DMD diwariskan dalam pola X-linked resesif . Wanita biasanya
akan menjadi pembawa untuk penyakit sementara laki-laki akan
terpengaruh. Biasanya, pembawa perempuan akan menyadari mereka
membawa mutasi sampai mereka memiliki anak yang terkena dampak.
Putra seorang ibu pembawa memiliki kesempatan 50% dari mewarisi gen

3
cacat dari ibunya. Putri seorang ibu pembawa memiliki kesempatan 50%
menjadi pembawa atau memiliki dua salinan normal gen. Dalam semua
kasus, sang ayah juga akan melewati Y normal untuk anaknya atau X
normal untuk putrinya. Pembawa Perempuan kondisi X-linked resesif,
seperti DMD, dapat menunjukkan gejala tergantung pada pola mereka X-
inaktivasi.
Duchenne distrofi otot disebabkan oleh mutasi pada gen distrofin,
yang terletak pada kromosom X. DMD memiliki kejadian 1 di 4.000 laki-
laki yang baru lahir. Mutasi dalam gen distrofin baik dapat diwariskan atau
terjadi secara spontan selama transmisi germline.

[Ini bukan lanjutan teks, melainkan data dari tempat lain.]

(* ===== verification/RelayLive.v ===== *)
(** * Progress of a relay

    When the database answers within [tick], nothing else touches the table and
    leases outlive the statements of a batch, settling succeeds; and when the
    publisher accepts every batch, a drain publishes every row that was due. *)

From stdpp Require Import relations.
From S2P Require Import Prelude Outcome Message Backoff Config Postgres Store System Safety StoreSpec Relay World RelaySpec RelaySafety RelayCorrect.

Open Scope string_scope.
Open Scope Z_scope.

Section Live.
Context `{Postgres} {W : Type} `{Deployment W} (rt : Runtime W) (r : Relay W).
Context `{!LawfulExecutor eq (exec (store r))}.
Context `{!LawfulPublisher eq (pub r)} `{!LawfulRuntime eq rt}.

(** ** A responsive database *)

(** A statement sent in [w] runs at once, in an environment whose transaction
    starts no earlier than the last effect and which takes at most [tick]. *)
Class Responsive (tick : Z) (ex : Executor W) : Prop := {
  tick_nonneg : 0 ≤ tick;
  answers st w : ∃ e, stmt_ready e (sys_of w) ∧
    s_clock (sys_of w) ≤ e_now e ∧ e_clk e ≤ s_clock (sys_of w) + tick ∧ e_locked e = ∅ ∧
    ∀ d, exec_stmt e st (db_of w) = SqlOk d →
      (∃ w', Query ex st w = (Ok (d_rows d, None), w') ∧ sys_of w' = advance e st (sys_of w)) ∧
      (∃ w', Exec ex st w = (Ok (d_affected d, None), w') ∧ sys_of w' = advance e st (sys_of w))
}.

(** A runtime whose calls return and whose context is never done. *)
Class Calm : Prop := {
  calm_ctx w : ∃ w', ctx_Err rt w = (Ok false, w');
  calm_random w : ∃ f w', random rt w = (Ok f, w') ∧
    ∀ b n, sBackoff (set r) = Some b → ∃ d, b f n = Ok d;
  calm_observe ev w : ∃ w', observe rt ev w = (Ok tt, w')
}.

Context (tick : Z) `{!Responsive tick (exec (store r))} `{!Calm}.
Context (Hset : runnable (set r)).

(** The table is well formed and is the one the store names. *)
Definition good (w : W) : Prop :=
  wf_db (db_of w) ∧ table_name (db_of w) = table (store r).

Lemma sys_step_table s s' : sys_step s s' → table_name (s_db s') = table_name (s_db s).
Proof.
  intros [e st _ _ _ Hiss ->]. simpl. unfold after_stmt.
  destruct (exec_stmt e st (s_db s)) as [d|] eqn:E; [|done].
  by destruct (exec_stmt_frame _ _ _ _ Hiss E).
Qed.

Lemma evolves_good w w' : evolves w w' → good w → good w'.
Proof.
  intros He [Hwf Ht]. split; [by eapply reachable_keeps_wf|].
  rewrite <-Ht. unfold db_of. clear -He. change (rtc sys_step (sys_of w) (sys_of w')) in He.
  induction He as [|s1 s2 s3 Hs _ IH]; [done|]. rewrite IH. by apply sys_step_table.
Qed.

(** ** Completions succeed *)

(** The claims of [ms] are live, [k] statements from now. *)
Definition alive (k : nat) (ms : list Message) (w : W) : Prop := ∀ m, m ∈ ms →
  ∃ row u, rows (db_of w) !! ID m = Some row ∧ status row = StatusProcessing ∧
    lease_token row = Some (LeaseToken m) ∧ locked_until row = Some u ∧
    s_clock (sys_of w) + tick * Z.of_nat k < u.
(* ===== verification/SqlText.v ===== *)
(** * SQL as text

    The fragment of SQL that [engine/store.go] sends: a lexer and a parser from
    the text of a statement to its syntax tree.  [Sql.v] says what a tree means;
    [StoreSql.v] has the texts themselves. *)

From Stdlib Require Import Ascii.
From S2P Require Import Prelude Outcome Message Backoff Config Postgres Store.

Open Scope string_scope.
Open Scope Z_scope.

(** ** Syntax trees *)

Inductive column : Set :=
| Cid | Ctopic | Cpartition_key | Cpayload | Cheaders | Ccontent_type | Cmessage_type | Cstatus
| Cattempts | Cmax_attempts | Clocked_by | Clocked_until | Cnext_attempt_at | Clast_error
| Ccreated_at | Cpublished_at | Clease_token | Cfinished_at | Cseq.
#[export] Instance column_eq_dec : EqDecision column.
Proof. solve_decision. Defined.

Inductive fn : Set :=
| Fnow | Fclock_timestamp | Fgen_random_uuid | Fmake_interval | Fcoalesce | Funnest | Fpg_notify.

Inductive sqltype : Set :=
| Tuuid | Ttext | Tfloat8 | Tint8 | Tint4 | Tbool | Tbytea | Tjsonb | Ttimestamptz | Tuuids.

Inductive cmp : Set := OpEq | OpLt | OpLe | OpGt.

(** A table name: schema and table. *)
Record tname : Type := mkTname { t_schema : string; t_table : string }.

Inductive expr : Type :=
| ECol (alias : option string) (c : column)
| EParam (n : N)
| EStr (s : string)
| EInt (n : N)
| ENull
| EStar
| ECall (f : fn) (args : list expr)
| ECmp (o : cmp) (a b : expr)
| EAdd (a b : expr)
| ESub (a b : expr)
| EAnd (a b : expr)
| EOr (a b : expr)
| ENot (a : expr)
| EIsNull (a : expr)
| EIn (a : expr) (l : list expr)
| EInQuery (a : expr) (q : query)
| EExists (q : query)
| ETuple (l : list expr)
| ECase (c a b : expr)
| ECast (a : expr) (ty : sqltype)
with query : Type :=
| QTable (sel : expr) (t : tname) (alias : string) (w : expr) (order : list expr) (lim : option expr)
    (skip_locked : bool)
| QCall (sel : expr) (f : fn) (args : list expr).

Inductive stmt : Type :=
| SUpdate (t : tname) (sets : list (column * expr)) (w : expr) (ret : list column)
| SDelete (t : tname) (w : expr)
| SWith (cte : string) (u : stmt) (sel : expr) (from : string)
| SInsert (t : tname) (cs : list column) (tuples : list (list expr)) (conflict : column).

(** ** Tokens *)

Inductive token : Type :=
| TId (s : string)          (* a word, folded to lower case *)
| TQuoted (s : string)      (* a quoted identifier *)
| TStr (s : string)
| TParam (n : N)
| TNum (n : N)
| TOp (s : string)          (* a run of operator characters *)
| TPunct (c : ascii).

(** Inside which token the lexer is. *)
Inductive lstate : Type :=
| LStart
| LWord (acc : string)
| LQuoted (acc : string)
| LQuotedEnd (acc : string)
| LStr (acc : string)
| LStrEnd (acc : string)
| LParam (n : N)
| LNum (n : N)
| LOp (acc : string).

Definition is_space (c : ascii) : bool :=
  in_range 32 32 c || in_range 9 10 c || in_range 13 13 c.
Definition digit_of (c : ascii) : option N :=
  if in_range 48 57 c then Some (N_of_ascii c - 48)%N else None.
Definition is_quote (c : ascii) : bool := in_range 39 39 c.
Definition is_dquote (c : ascii) : bool := Ascii.eqb c quote_char.
Definition is_dollar (c : ascii) : bool := in_range 36 36 c.
(** The operator characters: the colon counts, for the cast. *)
Definition is_op (c : ascii) : bool :=
  in_range 42 43 c || in_range 45 45 c || in_range 47 47 c || in_range 58 58 c || in_range 60 62 c.
Definition to_lower (c : ascii) : ascii :=
  if in_range 65 90 c then ascii_of_N (N_of_ascii c + 32) else c.

Definition snoc (s : string) (c : ascii) : string := s +:+ String c EmptyString.

(** A character between tokens. *)
Definition start (c : ascii) : list token * lstate :=
  if ident_start c then ([], LWord (snoc EmptyString (to_lower c)))
  else if is_dquote c then ([], LQuoted EmptyString)
  else if is_quote c then ([], LStr EmptyString)
  else if is_dollar c then ([], LParam 0)
  else match digit_of c with
  | Some d => ([], LNum d)
  | None =>
      if is_space c then ([], LStart)
      else if is_op c then ([], LOp (snoc EmptyString c))
      else ([TPunct c], LStart)
  end.

(** The token [t] ends before [c]. *)
Definition ends (t : token) (c : ascii) : list token * lstate := (t :: (start c).1, (start c).2).

Definition lex_step (st : lstate) (c : ascii) : list token * lstate :=
  match st with
  | LStart => start c
  | LWord acc => if ident_cont c then ([], LWord (snoc acc (to_lower c))) else ends (TId acc) c
  | LQuoted acc => if is_dquote c then ([], LQuotedEnd acc) else ([], LQuoted (snoc acc c))
  | LQuotedEnd acc => if is_dquote c then ([], LQuoted (snoc acc c)) else ends (TQuoted acc) c
  | LStr acc => if is_quote c then ([], LStrEnd acc) else ([], LStr (snoc acc c))
  | LStrEnd acc => if is_quote c then ([], LStr (snoc acc c)) else ends (TStr acc) c
  | LParam n => match digit_of c with Some d => ([], LParam (10 * n + d)%N) | None => ends (TParam n) c end
  | LNum n => match digit_of c with Some d => ([], LNum (10 * n + d)%N) | None => ends (TNum n) c end
  | LOp acc => if is_op c then ([], LOp (snoc acc c)) else ends (TOp acc) c
  end.

(** The end of the text; [None] inside quotes. *)
Definition lex_end (st : lstate) : option (list token) :=
  match st with
  | LStart => Some []
  | LWord acc => Some [TId acc]
  | LQuotedEnd acc => Some [TQuoted acc]
  | LStrEnd acc => Some [TStr acc]
  | LParam n => Some [TParam n]
  | LNum n => Some [TNum n]
  | LOp acc => Some [TOp acc]
  | LQuoted _ | LStr _ => None
  end.

Fixpoint lex_run (st : lstate) (s : string) : list token * lstate :=
  match s with
  | EmptyString => ([], st)
  | String c s' =>
      let '(ts, st') := lex_step st c in
      let '(ts', st'') := lex_run st' s' in ((ts ++ ts')%list, st'')
  end.

Definition lex (s : string) : option (list token) :=
  let '(ts, st) := lex_run LStart s in
  ts' ← lex_end st; Some (ts ++ ts')%list.

(** ** Parser *)

(** A parser reads a prefix of the tokens. *)
Definition parser (A : Type) : Type := list token → option (A * list token).

Definition kw (s : string) (ts : list token) : option (list token) :=
  match ts with TId s' :: ts' => if String.eqb s' s then Some ts' else None | _ => None end.
Definition op (s : string) (ts : list token) : option (list token) :=
  match ts with TOp s' :: ts' => if String.eqb s' s then Some ts' else None | _ => None end.
Definition punct (c : ascii) (ts : list token) : option (list token) :=
  match ts with TPunct c' :: ts' => if Ascii.eqb c' c then Some ts' else None | _ => None end.

Fixpoint kws (l : list string) (ts : list token) : option (list token) :=
  match l with
  | [] => Some ts
  | s :: l' => ts' ← kw s ts; kws l' ts'
  end.

Definition lookup_word {A} (table : list (string * A)) (s : string) : option A :=
  snd <$> List.find (λ p, String.eqb p.1 s) table.

Definition columns : list (string * column) :=
  [("id", Cid); ("topic", Ctopic); ("partition_key", Cpartition_key); ("payload", Cpayload);
   ("headers", Cheaders); ("content_type", Ccontent_type); ("message_type", Cmessage_type);
   ("status", Cstatus); ("attempts", Cattempts); ("max_attempts", Cmax_attempts);
   ("locked_by", Clocked_by); ("locked_until", Clocked_until); ("next_attempt_at", Cnext_attempt_at);
   ("last_error", Clast_error); ("created_at", Ccreated_at); ("published_at", Cpublished_at);
   ("lease_token", Clease_token); ("finished_at", Cfinished_at); ("seq", Cseq)].

Definition functions : list (string * fn) :=
  [("now", Fnow); ("clock_timestamp", Fclock_timestamp); ("gen_random_uuid", Fgen_random_uuid);
   ("make_interval", Fmake_interval); ("coalesce", Fcoalesce); ("unnest", Funnest);
   ("pg_notify", Fpg_notify)].

Definition cmps : list (string * cmp) := [("=", OpEq); ("<", OpLt); ("<=", OpLe); (">", OpGt)].

Definition p_column : parser column := λ ts,
  match ts with TId s :: ts' => c ← lookup_word columns s; Some (c, ts') | _ => None end.

(** [uuid], [uuid[]], [double precision] and so on. *)
Definition p_type : parser sqltype := λ ts,
  match kw "uuid" ts with
  | Some ts1 =>
      match (ts2 ← punct "[" ts1; punct "]" ts2) with
      | Some ts2 => Some (Tuuids, ts2)
      | None => Some (Tuuid, ts1)
      end
  | None =>
      match kws ["double"; "precision"] ts with
      | Some ts1 => Some (Tfloat8, ts1)
      | None =>
          match ts with
          | TId s :: ts' =>
              ty ← lookup_word [("text", Ttext); ("bytea", Tbytea); ("jsonb", Tjsonb)] s; Some (ty, ts')
          | _ => None
          end
      end
  end.

Definition p_tname : parser tname := λ ts,
  match ts with
  | TQuoted s :: ts1 =>
      ts2 ← punct "." ts1;
      match ts2 with TId t :: ts3 => Some (mkTname s t, ts3) | _ => None end
  | _ => None
  end.

(** A comma-separated list. *)
Definition p_list {A} (p : parser A) : nat → parser (list A) :=
  fix go fuel ts :=
    match fuel with
    | O => None
    | S fuel' =>
        '(a, ts1) ← p ts;
        match punct "," ts1 with
        | Some ts2 => '(l, ts3) ← go fuel' ts2; Some (a :: l, ts3)
        | None => Some ([a], ts1)
        end
    end.

(** An argument of a call; [make_interval] has a named one. *)
Definition p_arg (p : parser expr) : parser expr := λ ts,
  match ts with
  | TId "secs" :: ts1 => match op "=>" ts1 with Some ts2 => p ts2 | None => p ts end
  | _ => p ts
  end.

(** Between parentheses; a call's arguments may be none. *)
Definition p_paren {A} (p : parser A) : parser A := λ ts,
  ts1 ← punct "(" ts; '(a, ts2) ← p ts1; ts3 ← punct ")" ts2; Some (a, ts3).
Definition p_args (p : parser expr) (fuel : nat) : parser (list expr) := λ ts,
  match (ts1 ← punct "(" ts; punct ")" ts1) with
  | Some ts2 => Some ([], ts2)
  | None => p_paren (p_list (p_arg p) fuel) ts
  end.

Gambar 1. Perjalanan penyakit


E. Manifestasi Klinis

4
Kelainan ini muncul pada masa bayi dengan nekrosis serat otot dan
enzim creatine kinase tinggi, tapi secara klinis baru terlihat ketika anak
berusia 3 tahun atau lebih. Anak mulai bisa berjalan lebih lambat
dibanding anak normal lainnya dan lebih sering jatuh. Gaya berjalan yang
tidak normal sering terlihat pada usia 3 – 4 tahun.
Otot-otot pelvis dipengaruhi lebih awal dibanding otot bahu.
Karena kelemahan otot gluteus medius sebagai penyerap tekanan, ketika
berjalan cendrung gemetar saat berjalan yang menimbulkan gaya berjalan
tertatih- tatih (waddling gait). Untuk menjaga keseimbangan tubuh timbul
lordosis. Usia prasekolah, anak mengalami kesulitan bangkit dari lantai
dengan posisi kaki terkunci, posisi bokong diikuti penekanan lantai dengan
tangan, berdiri dengan menyangga lengan pada paha anterior (maneuver
Gower). Manuver ini timbul karena kelemahan otot paha terutama gluteus
maximus. Anak kesulitan naik tangga dimana menggunakan tangan saat
menapaki anak tangga. Anak cendrung berjalan dengan jari kaki (jinjit)
disebabkan kontraktur otot gastrocnemius dan menimbulkan rasa nyeri
pada otot tersebut. Muncul pseudohipertropi otot gasrocnemius disebabkan
oleh infiltrasi lemak dan proliferasi kolagen.
Refleks tendon menurun dan dapat hilang karena hilangnya serat-
serat otot, refleks patella cenderung menurun diawal penyakit sedangkan
refleks achiles biasanya masih dapat muncul dalam beberapa tahun.
Kiphoskoliosis bisa berkembang setelah anak tidak bisa berjalan. Dengan
mempertahankan postur tegak dengan penopang kaki bisa membantu
mencegah skoliosis.
Kelemahan intelektual terjadi pada penderita distropi muskular
Duchenne, kemampuan yang lebih terganggu adalah kemampuan verbal
dan ini tidak bersifat progresif. Rata- rata IQ sekitar 83 dan 20-30%
mempunyai IQ < 70%.
Pernapasan dapat terganggu karena kelemahan otot interkostalis,
otot diafra-gma dan skoliosis berat. Kelemahan otot mempengaruhi semua
aspek dari fungsi paru termasuk mucociliary clearance, pertukaran gas,

5
kontrol pernapasan. Kardiomiopati dapat terjadi berupa pembesaran
jantung, takikardi persisten dan gagal jantung terjadi pada 50% - 80%
penderita.

Gambar 2. Gejala klinis

F. Diagnosis
Diagnosis DMD didasarkan atas anamnesis dan pemeriksaan klinis
dengan disertai pemeriksaan penunjang.
1) Anamnesis
Anamnesis

2) Pemeriksaan Fisik Umum

6
a. Jika penderita anak laki-laki mengalami Duchenne distrofi otot

(DMD), kondisi dapat diamati secara klinis dari saat ia mengambil

langkah pertamanya. Ini menjadi semakin sulit untuk anak untuk

berjalan, kemampuannya untuk berjalan biasanya benar-benar

hancur antara waktu anak itu adalah 9 sampai 12 tahun.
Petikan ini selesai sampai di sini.